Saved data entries

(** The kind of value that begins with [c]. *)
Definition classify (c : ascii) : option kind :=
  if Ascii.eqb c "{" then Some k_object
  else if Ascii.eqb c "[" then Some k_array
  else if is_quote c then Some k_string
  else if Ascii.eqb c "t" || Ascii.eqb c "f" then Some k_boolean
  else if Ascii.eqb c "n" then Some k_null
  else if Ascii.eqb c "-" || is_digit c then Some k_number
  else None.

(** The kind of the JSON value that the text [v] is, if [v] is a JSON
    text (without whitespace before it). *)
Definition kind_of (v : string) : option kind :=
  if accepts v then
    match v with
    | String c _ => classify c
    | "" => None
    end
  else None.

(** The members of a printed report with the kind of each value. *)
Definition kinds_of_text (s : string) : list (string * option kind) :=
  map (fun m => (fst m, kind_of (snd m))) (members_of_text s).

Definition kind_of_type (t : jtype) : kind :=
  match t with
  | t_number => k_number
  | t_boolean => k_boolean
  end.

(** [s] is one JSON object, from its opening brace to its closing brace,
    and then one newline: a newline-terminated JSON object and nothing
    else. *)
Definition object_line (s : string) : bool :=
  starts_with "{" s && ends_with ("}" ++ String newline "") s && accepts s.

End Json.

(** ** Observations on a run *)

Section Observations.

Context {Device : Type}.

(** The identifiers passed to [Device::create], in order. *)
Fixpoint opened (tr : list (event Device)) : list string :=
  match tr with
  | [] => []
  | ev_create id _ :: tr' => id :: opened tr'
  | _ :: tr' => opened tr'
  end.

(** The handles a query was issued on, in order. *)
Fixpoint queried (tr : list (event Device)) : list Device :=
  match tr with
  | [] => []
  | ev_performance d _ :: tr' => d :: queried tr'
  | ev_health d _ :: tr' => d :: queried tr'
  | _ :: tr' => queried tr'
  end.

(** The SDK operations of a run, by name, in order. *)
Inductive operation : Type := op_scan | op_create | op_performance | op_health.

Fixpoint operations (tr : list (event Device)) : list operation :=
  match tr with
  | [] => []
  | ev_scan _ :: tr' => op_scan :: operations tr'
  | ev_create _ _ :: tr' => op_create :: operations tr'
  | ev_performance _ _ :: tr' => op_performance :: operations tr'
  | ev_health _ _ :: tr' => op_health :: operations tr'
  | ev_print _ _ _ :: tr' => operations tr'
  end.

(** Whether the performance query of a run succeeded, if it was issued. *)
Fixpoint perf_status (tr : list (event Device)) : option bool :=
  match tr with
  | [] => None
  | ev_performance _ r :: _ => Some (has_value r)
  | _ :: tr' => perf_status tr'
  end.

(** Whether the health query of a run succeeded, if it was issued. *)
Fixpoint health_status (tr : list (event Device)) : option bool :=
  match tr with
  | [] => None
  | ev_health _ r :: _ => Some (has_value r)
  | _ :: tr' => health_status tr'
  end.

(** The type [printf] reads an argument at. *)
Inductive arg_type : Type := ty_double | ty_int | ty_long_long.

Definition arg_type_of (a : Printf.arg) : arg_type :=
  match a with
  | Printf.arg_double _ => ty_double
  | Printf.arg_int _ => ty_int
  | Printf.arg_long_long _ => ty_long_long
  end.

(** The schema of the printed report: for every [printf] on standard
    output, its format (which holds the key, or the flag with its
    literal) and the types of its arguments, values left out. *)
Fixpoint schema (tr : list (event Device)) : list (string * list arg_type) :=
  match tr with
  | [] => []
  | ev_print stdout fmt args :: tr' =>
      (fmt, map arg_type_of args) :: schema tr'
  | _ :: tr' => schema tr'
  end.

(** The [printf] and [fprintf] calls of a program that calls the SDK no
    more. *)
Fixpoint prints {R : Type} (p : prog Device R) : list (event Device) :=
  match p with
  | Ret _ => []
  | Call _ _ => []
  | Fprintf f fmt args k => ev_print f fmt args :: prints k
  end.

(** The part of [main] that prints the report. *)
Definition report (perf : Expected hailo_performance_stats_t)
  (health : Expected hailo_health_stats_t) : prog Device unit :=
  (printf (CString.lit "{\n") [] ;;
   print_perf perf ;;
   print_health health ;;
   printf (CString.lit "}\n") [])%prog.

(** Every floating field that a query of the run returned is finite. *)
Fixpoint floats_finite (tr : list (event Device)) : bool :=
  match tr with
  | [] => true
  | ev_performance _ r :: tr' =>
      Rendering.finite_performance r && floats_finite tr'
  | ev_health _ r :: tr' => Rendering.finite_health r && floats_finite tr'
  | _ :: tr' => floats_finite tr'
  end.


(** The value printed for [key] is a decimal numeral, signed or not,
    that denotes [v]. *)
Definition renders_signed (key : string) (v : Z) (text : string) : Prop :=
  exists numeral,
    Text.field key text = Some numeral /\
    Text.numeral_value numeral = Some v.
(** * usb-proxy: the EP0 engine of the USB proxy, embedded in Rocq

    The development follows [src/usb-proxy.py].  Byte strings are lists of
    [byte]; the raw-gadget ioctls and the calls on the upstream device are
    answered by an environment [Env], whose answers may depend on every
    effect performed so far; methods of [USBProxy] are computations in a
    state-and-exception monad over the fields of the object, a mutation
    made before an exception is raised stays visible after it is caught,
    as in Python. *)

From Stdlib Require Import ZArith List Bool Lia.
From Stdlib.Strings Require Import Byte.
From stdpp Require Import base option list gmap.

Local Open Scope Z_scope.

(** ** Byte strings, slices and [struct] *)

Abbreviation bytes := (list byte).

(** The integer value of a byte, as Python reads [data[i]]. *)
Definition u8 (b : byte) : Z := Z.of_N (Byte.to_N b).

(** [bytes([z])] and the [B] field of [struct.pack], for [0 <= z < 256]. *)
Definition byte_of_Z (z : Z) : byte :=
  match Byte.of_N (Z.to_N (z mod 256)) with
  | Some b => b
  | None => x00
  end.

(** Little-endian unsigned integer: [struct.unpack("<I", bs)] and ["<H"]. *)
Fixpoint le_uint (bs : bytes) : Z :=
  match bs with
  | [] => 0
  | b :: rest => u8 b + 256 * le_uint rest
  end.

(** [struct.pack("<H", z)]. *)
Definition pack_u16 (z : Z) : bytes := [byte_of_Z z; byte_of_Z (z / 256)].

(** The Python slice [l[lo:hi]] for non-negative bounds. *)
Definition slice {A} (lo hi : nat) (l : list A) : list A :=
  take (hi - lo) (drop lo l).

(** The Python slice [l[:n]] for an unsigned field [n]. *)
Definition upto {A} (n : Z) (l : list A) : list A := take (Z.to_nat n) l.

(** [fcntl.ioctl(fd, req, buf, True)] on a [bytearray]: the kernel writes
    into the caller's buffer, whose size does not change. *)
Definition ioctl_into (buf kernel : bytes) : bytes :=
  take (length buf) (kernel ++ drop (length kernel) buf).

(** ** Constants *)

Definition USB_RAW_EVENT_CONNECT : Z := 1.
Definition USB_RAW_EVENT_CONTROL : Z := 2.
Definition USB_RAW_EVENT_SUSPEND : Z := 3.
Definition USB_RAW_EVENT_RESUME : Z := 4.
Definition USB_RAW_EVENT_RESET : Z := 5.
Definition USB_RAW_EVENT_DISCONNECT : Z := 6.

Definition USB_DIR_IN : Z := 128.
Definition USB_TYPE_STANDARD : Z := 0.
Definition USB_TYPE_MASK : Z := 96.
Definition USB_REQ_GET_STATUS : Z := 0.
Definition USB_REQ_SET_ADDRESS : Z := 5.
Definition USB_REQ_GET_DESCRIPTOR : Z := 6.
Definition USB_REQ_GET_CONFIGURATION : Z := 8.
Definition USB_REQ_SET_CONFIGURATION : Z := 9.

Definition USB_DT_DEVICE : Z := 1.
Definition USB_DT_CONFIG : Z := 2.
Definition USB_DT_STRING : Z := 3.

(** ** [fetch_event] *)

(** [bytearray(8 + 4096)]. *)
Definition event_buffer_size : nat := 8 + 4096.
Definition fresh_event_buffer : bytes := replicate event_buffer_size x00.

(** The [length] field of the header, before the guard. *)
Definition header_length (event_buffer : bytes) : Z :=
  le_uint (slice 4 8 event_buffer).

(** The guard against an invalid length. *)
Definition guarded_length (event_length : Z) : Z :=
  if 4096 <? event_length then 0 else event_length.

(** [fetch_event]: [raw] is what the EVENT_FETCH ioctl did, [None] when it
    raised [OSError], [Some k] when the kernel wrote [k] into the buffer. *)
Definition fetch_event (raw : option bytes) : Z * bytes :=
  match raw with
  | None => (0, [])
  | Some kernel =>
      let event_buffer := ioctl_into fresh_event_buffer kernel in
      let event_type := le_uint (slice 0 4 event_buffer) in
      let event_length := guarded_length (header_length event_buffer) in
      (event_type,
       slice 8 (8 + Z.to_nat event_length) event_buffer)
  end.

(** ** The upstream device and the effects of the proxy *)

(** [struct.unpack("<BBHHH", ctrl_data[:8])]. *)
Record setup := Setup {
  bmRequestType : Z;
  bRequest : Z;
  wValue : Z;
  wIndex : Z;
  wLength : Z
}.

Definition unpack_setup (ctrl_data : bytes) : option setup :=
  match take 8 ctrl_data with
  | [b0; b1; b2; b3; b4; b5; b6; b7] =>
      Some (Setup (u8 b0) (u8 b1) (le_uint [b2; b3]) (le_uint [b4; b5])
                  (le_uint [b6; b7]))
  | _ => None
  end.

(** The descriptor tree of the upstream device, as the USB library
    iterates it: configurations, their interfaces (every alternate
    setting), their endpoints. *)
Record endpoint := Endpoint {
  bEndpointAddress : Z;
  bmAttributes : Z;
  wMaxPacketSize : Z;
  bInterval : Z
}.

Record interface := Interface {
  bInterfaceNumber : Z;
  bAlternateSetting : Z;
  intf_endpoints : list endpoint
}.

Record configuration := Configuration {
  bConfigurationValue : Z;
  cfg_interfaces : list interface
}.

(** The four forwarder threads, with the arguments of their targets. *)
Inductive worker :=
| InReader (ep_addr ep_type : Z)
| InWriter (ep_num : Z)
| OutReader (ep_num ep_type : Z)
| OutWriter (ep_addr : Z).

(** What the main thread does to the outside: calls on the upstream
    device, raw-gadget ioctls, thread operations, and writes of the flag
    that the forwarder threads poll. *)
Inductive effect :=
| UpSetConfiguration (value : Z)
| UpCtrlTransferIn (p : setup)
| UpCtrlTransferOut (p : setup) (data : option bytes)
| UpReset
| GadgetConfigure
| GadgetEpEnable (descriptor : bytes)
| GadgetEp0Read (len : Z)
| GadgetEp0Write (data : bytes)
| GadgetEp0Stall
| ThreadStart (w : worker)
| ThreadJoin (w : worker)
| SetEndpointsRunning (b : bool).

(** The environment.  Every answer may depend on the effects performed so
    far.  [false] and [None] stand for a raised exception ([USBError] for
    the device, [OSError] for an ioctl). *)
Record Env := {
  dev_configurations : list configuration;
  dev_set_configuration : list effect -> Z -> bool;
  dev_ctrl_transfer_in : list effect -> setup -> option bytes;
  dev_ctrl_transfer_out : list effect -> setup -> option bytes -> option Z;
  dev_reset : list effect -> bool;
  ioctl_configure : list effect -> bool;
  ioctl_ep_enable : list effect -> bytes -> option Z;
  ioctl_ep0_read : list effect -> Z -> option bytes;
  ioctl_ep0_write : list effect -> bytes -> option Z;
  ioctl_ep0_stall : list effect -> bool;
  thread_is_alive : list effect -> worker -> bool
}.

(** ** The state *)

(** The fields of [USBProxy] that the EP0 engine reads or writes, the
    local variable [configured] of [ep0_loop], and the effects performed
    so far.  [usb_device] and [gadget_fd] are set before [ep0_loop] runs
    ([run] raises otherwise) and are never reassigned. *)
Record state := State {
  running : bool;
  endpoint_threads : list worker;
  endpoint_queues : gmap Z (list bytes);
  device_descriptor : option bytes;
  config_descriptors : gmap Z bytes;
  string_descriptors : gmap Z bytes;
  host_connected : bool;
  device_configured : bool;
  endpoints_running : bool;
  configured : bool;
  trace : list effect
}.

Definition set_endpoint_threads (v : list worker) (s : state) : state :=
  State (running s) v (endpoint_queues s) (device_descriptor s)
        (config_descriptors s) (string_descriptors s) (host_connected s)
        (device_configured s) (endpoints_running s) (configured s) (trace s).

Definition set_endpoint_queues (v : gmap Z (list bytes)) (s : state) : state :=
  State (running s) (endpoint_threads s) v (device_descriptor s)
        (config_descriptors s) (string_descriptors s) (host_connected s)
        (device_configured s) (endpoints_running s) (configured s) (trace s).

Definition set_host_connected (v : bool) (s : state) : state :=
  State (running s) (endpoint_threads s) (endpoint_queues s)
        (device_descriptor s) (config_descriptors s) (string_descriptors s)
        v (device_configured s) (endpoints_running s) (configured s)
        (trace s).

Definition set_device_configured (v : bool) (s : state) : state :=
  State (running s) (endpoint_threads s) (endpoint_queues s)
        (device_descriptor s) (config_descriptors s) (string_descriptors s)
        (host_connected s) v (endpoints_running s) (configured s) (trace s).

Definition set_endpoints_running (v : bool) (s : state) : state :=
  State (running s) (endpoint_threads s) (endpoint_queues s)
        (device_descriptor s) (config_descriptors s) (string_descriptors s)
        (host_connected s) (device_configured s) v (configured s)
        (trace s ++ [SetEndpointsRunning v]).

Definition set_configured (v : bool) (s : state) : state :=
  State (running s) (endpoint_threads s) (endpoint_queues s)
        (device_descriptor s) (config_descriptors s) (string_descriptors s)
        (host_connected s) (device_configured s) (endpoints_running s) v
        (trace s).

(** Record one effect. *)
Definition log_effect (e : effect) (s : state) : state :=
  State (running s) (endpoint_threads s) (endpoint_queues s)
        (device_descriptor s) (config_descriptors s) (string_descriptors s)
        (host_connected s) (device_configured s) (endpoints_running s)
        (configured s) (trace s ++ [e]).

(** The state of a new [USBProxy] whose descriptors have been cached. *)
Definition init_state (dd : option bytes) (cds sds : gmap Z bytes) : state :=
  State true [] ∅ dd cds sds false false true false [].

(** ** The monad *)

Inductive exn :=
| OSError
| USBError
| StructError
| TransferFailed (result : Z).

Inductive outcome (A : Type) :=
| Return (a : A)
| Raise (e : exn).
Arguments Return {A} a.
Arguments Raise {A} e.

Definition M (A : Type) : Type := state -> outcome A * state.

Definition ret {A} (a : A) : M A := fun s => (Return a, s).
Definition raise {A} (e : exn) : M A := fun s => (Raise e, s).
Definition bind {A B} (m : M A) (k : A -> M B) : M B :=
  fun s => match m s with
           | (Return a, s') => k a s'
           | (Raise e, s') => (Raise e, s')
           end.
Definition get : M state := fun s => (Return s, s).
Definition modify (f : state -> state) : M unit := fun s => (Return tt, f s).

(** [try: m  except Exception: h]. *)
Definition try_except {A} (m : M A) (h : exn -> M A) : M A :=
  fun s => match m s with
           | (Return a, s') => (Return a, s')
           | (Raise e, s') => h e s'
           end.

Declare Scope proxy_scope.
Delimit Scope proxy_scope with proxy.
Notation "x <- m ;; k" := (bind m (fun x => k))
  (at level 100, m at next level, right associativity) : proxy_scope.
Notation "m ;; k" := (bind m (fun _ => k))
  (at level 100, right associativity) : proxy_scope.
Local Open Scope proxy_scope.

• [What you will do] Word for word, restate the lines above from the line containing "tr' => operations tr'" through the line containing "Printf.arg_double _ => ty_double", with both included and nothing else.

• [Solution to the exercise]
  | ev_print _ _ _ :: tr' => operations tr'
  end.

(** Whether the performance query of a run succeeded, if it was issued. *)
Fixpoint perf_status (tr : list (event Device)) : option bool :=
  match tr with
  | [] => None
  | ev_performance _ r :: _ => Some (has_value r)
  | _ :: tr' => perf_status tr'
  end.

(** Whether the health query of a run succeeded, if it was issued. *)
Fixpoint health_status (tr : list (event Device)) : option bool :=
  match tr with
  | [] => None
  | ev_health _ r :: _ => Some (has_value r)
  | _ :: tr' => health_status tr'
  end.

(** The type [printf] reads an argument at. *)
Inductive arg_type : Type := ty_double | ty_int | ty_long_long.

Definition arg_type_of (a : Printf.arg) : arg_type :=
  match a with
  | Printf.arg_double _ => ty_double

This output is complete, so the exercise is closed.